- Excerpted records -
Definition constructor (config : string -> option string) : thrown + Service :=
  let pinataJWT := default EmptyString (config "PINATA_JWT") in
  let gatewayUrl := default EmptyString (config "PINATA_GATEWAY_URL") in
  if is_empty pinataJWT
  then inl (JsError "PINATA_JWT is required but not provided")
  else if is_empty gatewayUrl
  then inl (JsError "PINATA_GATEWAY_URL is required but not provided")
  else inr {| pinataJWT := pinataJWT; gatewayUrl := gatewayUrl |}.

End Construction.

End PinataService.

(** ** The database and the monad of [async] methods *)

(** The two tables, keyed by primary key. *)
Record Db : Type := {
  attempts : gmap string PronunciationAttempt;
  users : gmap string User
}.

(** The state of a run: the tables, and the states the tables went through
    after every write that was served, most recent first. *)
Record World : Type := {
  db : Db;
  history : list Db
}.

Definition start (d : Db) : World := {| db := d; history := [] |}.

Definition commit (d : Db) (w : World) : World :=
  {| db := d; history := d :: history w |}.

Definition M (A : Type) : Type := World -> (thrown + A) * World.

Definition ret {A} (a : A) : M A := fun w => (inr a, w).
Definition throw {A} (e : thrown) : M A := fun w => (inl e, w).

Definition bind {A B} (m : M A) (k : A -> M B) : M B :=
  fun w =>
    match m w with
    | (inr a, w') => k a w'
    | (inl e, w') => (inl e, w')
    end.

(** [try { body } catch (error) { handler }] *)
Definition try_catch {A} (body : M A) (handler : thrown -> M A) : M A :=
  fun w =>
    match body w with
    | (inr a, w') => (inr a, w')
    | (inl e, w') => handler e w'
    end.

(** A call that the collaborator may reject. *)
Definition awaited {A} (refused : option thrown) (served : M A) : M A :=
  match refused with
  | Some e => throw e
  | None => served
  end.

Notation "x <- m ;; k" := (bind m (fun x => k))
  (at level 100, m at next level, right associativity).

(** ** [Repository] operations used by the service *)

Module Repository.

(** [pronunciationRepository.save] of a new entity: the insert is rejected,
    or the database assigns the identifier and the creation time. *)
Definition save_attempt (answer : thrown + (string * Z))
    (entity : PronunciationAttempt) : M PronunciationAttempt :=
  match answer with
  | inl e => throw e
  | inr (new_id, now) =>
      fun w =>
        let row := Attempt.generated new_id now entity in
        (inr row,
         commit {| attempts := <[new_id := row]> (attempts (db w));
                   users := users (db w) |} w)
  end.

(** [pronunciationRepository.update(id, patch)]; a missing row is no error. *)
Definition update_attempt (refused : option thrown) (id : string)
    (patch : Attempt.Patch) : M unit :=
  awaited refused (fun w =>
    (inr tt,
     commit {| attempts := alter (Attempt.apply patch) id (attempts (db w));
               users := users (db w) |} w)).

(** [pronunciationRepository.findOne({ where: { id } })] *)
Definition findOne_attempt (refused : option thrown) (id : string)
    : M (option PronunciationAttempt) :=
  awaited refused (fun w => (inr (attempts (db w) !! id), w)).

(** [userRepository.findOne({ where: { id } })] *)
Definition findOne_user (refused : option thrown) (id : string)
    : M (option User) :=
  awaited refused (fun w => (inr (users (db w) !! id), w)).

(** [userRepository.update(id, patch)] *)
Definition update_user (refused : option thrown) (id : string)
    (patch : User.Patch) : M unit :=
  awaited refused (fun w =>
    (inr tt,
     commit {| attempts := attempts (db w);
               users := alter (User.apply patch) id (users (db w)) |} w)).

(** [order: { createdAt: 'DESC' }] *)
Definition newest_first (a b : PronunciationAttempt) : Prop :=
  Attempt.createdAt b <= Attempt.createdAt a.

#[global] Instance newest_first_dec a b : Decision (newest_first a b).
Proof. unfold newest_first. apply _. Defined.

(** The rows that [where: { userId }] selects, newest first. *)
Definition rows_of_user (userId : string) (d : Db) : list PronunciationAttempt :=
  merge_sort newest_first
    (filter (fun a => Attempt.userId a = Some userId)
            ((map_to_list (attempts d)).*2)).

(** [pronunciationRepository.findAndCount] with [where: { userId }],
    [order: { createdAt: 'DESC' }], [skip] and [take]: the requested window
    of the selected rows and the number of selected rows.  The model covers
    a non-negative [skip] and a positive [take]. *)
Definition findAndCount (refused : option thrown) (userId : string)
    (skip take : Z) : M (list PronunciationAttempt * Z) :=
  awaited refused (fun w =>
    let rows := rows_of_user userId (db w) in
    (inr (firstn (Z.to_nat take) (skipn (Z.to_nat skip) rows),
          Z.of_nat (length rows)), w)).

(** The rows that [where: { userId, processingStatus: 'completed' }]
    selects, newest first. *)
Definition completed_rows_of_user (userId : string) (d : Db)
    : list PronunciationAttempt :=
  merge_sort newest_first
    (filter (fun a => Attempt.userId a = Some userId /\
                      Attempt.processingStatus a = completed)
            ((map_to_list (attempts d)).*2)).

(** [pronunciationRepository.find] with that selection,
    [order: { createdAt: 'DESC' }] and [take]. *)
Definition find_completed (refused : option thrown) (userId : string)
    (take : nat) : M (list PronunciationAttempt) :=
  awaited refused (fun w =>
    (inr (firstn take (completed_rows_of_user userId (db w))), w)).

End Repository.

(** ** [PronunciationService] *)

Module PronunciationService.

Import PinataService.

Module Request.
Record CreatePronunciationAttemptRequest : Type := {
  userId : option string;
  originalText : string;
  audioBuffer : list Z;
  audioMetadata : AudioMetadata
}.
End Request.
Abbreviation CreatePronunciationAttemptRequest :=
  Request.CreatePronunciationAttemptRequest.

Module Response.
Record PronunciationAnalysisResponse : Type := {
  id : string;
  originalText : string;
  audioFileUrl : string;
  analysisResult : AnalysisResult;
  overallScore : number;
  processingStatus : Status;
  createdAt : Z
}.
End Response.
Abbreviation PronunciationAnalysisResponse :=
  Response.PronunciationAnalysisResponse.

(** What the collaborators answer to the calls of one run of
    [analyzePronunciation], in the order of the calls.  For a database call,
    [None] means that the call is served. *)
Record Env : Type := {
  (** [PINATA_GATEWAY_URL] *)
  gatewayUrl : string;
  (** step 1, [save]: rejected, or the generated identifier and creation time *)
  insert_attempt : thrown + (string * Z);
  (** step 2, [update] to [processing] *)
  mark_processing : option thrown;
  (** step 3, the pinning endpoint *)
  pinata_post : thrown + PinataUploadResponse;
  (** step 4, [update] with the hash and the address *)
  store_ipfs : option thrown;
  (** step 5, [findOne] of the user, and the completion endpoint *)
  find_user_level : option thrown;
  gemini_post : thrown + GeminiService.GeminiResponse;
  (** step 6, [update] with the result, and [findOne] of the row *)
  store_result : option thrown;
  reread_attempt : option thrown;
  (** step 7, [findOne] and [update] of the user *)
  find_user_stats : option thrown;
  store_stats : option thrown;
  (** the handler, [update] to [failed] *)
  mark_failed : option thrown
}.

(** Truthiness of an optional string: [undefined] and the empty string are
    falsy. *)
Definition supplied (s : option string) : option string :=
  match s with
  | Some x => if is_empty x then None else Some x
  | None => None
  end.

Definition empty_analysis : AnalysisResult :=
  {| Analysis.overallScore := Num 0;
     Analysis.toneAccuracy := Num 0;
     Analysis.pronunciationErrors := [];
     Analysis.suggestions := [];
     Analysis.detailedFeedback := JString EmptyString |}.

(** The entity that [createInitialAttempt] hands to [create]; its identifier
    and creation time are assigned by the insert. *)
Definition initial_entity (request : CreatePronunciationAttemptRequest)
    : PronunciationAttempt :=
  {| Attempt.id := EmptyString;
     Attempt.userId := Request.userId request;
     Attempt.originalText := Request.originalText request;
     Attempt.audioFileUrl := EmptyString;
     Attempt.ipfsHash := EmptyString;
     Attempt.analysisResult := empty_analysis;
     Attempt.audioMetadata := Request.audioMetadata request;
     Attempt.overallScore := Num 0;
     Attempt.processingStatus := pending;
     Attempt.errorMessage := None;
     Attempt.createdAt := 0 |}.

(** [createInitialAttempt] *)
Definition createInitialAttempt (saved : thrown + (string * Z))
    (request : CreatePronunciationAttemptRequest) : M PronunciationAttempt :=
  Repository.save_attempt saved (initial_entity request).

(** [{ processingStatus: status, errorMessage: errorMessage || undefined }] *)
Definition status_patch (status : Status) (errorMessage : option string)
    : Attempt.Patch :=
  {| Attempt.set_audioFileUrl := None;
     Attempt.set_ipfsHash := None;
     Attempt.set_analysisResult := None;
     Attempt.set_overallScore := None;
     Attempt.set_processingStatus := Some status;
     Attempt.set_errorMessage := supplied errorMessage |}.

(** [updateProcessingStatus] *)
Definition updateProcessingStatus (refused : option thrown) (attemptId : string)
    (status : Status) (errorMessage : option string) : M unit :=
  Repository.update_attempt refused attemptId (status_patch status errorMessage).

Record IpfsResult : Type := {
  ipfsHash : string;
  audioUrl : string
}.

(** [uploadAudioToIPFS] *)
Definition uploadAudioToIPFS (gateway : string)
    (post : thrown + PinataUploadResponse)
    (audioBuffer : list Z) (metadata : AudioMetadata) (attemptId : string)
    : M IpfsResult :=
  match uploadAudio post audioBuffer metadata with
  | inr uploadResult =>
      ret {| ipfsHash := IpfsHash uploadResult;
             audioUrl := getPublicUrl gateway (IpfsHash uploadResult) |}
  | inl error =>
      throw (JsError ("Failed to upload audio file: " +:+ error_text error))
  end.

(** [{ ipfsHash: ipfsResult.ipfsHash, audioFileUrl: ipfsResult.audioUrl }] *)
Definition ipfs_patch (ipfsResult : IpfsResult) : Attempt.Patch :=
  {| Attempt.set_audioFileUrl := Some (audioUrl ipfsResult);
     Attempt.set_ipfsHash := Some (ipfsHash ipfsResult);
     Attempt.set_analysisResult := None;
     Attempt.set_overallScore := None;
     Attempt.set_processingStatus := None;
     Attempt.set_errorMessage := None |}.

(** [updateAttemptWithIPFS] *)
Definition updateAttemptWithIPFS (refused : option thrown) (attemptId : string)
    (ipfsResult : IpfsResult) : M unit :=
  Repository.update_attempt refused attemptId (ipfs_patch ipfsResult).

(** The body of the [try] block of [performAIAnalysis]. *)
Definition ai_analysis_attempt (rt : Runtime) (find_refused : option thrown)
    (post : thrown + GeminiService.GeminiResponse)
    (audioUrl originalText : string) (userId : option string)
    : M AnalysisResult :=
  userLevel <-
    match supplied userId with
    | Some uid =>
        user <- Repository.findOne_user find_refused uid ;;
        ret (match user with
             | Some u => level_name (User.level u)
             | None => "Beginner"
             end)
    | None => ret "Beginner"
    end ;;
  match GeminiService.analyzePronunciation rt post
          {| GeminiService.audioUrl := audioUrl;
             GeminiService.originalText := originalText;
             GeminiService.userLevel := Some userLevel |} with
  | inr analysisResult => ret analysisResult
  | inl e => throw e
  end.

--

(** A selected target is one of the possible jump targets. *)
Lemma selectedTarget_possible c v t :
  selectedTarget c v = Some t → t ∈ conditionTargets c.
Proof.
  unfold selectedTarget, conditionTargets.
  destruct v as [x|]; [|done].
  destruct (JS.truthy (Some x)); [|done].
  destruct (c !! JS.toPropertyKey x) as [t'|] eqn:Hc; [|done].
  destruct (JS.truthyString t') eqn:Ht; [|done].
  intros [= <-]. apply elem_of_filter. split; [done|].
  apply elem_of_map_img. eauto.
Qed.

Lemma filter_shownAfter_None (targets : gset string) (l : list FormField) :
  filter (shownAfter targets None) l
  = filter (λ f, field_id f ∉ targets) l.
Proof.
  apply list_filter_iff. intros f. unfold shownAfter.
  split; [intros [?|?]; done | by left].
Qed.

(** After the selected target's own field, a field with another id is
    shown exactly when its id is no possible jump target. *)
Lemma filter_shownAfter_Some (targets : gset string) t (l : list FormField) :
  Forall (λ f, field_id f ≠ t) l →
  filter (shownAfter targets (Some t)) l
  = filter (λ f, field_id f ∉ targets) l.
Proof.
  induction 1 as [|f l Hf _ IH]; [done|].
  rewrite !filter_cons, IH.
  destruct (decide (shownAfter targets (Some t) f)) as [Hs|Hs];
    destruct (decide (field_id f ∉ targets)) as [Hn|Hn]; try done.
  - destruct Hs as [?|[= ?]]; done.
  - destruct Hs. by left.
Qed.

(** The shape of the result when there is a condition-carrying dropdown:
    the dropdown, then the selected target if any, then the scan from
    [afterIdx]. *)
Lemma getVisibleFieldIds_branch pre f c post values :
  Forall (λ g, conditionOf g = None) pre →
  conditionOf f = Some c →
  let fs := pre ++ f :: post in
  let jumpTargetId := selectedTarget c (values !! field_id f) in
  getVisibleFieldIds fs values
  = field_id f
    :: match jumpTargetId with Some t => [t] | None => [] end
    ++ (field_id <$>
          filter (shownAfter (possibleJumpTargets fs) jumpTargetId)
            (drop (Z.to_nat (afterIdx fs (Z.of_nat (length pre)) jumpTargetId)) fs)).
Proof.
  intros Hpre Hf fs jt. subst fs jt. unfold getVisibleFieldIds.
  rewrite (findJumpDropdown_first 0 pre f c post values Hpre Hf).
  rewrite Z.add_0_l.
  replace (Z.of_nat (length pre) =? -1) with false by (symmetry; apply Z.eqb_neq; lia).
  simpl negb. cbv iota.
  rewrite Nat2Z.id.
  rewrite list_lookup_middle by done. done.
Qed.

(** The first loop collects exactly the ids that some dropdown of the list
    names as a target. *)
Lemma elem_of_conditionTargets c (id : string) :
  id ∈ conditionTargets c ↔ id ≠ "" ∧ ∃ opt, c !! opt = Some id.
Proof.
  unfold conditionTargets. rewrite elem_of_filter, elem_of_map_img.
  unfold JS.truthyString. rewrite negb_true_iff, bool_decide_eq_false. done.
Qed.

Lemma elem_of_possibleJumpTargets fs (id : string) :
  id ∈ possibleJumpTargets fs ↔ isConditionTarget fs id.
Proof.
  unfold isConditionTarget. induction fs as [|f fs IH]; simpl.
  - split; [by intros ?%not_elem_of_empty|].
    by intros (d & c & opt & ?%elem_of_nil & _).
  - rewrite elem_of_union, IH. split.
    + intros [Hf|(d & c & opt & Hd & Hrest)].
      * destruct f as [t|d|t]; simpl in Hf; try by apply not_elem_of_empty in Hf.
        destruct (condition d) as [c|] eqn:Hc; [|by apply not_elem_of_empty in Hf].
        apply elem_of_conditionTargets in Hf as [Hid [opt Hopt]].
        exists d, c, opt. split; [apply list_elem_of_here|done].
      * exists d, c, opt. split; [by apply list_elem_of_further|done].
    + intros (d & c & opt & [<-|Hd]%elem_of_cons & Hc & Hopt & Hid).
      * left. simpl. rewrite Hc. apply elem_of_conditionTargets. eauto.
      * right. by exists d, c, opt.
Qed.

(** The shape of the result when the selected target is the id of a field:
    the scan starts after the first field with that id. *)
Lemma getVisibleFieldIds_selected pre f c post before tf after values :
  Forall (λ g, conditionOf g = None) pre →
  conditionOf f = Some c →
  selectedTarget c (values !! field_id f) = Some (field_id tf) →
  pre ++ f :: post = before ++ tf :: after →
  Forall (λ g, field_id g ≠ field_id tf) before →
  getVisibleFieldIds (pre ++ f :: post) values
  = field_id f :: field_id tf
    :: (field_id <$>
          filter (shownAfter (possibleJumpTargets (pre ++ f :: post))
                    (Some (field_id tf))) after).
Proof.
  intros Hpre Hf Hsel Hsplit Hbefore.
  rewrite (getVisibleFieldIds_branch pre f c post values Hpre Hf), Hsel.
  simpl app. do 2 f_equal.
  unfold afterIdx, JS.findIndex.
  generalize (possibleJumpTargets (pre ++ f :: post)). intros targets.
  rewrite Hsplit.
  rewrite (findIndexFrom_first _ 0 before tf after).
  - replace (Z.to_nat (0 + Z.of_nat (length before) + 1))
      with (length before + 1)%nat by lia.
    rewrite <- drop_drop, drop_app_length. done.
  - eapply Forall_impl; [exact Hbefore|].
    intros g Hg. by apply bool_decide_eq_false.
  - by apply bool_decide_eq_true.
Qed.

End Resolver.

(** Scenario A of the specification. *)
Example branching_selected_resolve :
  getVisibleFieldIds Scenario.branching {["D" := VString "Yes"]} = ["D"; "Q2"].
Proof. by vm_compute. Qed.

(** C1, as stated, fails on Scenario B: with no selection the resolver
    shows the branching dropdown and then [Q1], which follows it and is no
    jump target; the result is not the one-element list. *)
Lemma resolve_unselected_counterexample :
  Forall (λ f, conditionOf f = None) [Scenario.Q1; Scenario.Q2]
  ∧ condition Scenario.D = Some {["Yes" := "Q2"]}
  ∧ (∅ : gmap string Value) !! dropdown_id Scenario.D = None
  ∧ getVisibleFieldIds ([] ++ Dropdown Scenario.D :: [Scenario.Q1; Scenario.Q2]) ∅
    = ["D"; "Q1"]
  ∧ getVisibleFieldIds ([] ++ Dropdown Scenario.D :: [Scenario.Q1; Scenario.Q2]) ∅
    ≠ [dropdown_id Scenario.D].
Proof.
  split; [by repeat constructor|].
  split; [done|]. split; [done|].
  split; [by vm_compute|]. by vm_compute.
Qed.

==

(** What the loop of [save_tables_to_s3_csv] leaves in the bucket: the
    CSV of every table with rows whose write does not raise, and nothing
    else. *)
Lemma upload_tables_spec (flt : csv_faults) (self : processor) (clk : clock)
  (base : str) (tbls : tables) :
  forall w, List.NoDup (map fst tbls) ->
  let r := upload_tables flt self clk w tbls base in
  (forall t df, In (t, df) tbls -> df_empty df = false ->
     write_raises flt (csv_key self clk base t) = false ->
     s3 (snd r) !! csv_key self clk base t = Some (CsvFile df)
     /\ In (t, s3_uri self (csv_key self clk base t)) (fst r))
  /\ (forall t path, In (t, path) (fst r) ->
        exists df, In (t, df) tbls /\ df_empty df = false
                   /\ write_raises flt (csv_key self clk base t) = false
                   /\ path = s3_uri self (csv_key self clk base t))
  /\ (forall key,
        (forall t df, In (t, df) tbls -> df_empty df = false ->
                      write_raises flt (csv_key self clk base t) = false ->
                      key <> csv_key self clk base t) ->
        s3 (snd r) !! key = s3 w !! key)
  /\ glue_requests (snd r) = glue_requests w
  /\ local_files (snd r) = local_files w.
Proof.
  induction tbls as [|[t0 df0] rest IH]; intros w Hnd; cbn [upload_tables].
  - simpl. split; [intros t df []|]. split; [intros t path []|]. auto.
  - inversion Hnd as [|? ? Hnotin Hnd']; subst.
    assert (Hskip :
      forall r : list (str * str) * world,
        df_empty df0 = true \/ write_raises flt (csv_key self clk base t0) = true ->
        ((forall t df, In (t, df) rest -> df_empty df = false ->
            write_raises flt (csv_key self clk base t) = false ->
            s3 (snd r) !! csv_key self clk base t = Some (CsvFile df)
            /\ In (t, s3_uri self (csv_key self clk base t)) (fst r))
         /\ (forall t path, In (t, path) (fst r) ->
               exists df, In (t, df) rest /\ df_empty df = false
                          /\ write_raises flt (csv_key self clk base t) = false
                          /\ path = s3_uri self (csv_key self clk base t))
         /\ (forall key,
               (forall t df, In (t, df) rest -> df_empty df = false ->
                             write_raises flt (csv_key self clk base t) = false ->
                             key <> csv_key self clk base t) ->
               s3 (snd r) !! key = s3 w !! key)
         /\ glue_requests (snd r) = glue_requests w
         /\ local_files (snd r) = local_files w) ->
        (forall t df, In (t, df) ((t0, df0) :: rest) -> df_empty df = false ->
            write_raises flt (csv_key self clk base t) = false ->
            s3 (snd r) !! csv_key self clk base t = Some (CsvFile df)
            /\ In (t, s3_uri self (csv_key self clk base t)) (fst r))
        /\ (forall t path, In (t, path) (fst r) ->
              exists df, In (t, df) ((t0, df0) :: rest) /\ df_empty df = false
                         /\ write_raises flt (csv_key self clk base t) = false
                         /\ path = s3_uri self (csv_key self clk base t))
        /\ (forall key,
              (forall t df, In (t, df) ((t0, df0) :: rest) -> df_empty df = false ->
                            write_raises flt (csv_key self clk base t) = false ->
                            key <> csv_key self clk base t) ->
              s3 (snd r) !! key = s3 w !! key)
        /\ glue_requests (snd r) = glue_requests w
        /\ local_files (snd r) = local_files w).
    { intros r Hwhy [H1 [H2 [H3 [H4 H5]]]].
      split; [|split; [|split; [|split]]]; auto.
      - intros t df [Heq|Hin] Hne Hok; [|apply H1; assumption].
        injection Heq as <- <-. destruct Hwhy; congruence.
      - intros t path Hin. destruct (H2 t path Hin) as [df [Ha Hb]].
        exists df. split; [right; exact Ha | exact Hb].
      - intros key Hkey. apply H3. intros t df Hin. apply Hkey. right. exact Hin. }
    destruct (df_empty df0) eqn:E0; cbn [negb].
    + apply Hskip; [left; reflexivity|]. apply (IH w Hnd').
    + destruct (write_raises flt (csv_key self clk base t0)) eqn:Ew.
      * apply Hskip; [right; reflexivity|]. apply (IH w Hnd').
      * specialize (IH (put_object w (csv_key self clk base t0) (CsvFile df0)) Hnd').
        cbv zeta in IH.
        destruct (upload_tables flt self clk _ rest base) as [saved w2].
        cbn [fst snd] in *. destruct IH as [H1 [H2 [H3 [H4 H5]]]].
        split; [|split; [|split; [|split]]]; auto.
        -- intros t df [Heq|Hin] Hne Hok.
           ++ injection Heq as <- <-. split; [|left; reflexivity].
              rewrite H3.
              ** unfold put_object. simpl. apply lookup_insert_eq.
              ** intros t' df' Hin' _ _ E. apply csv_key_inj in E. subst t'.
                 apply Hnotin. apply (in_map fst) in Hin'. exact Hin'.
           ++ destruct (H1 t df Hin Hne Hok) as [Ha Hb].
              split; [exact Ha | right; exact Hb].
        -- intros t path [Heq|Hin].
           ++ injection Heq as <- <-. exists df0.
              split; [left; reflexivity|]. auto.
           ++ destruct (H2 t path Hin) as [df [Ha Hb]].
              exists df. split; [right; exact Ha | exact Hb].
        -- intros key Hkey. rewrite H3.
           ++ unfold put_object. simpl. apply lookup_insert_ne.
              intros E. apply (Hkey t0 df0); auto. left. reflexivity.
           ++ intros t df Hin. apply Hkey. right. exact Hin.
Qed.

- Assignment -
Above are the entries. Quote exactly the lines from the one bearing "status, errorMessage: errorMessage" through the one bearing "Definition uploadAudioToIPFS (gateway".

- Written response -
(** [{ processingStatus: status, errorMessage: errorMessage || undefined }] *)
Definition status_patch (status : Status) (errorMessage : option string)
    : Attempt.Patch :=
  {| Attempt.set_audioFileUrl := None;
     Attempt.set_ipfsHash := None;
     Attempt.set_analysisResult := None;
     Attempt.set_overallScore := None;
     Attempt.set_processingStatus := Some status;
     Attempt.set_errorMessage := supplied errorMessage |}.

(** [updateProcessingStatus] *)
Definition updateProcessingStatus (refused : option thrown) (attemptId : string)
    (status : Status) (errorMessage : option string) : M unit :=
  Repository.update_attempt refused attemptId (status_patch status errorMessage).

Record IpfsResult : Type := {
  ipfsHash : string;
  audioUrl : string
}.

(** [uploadAudioToIPFS] *)
Definition uploadAudioToIPFS (gateway : string)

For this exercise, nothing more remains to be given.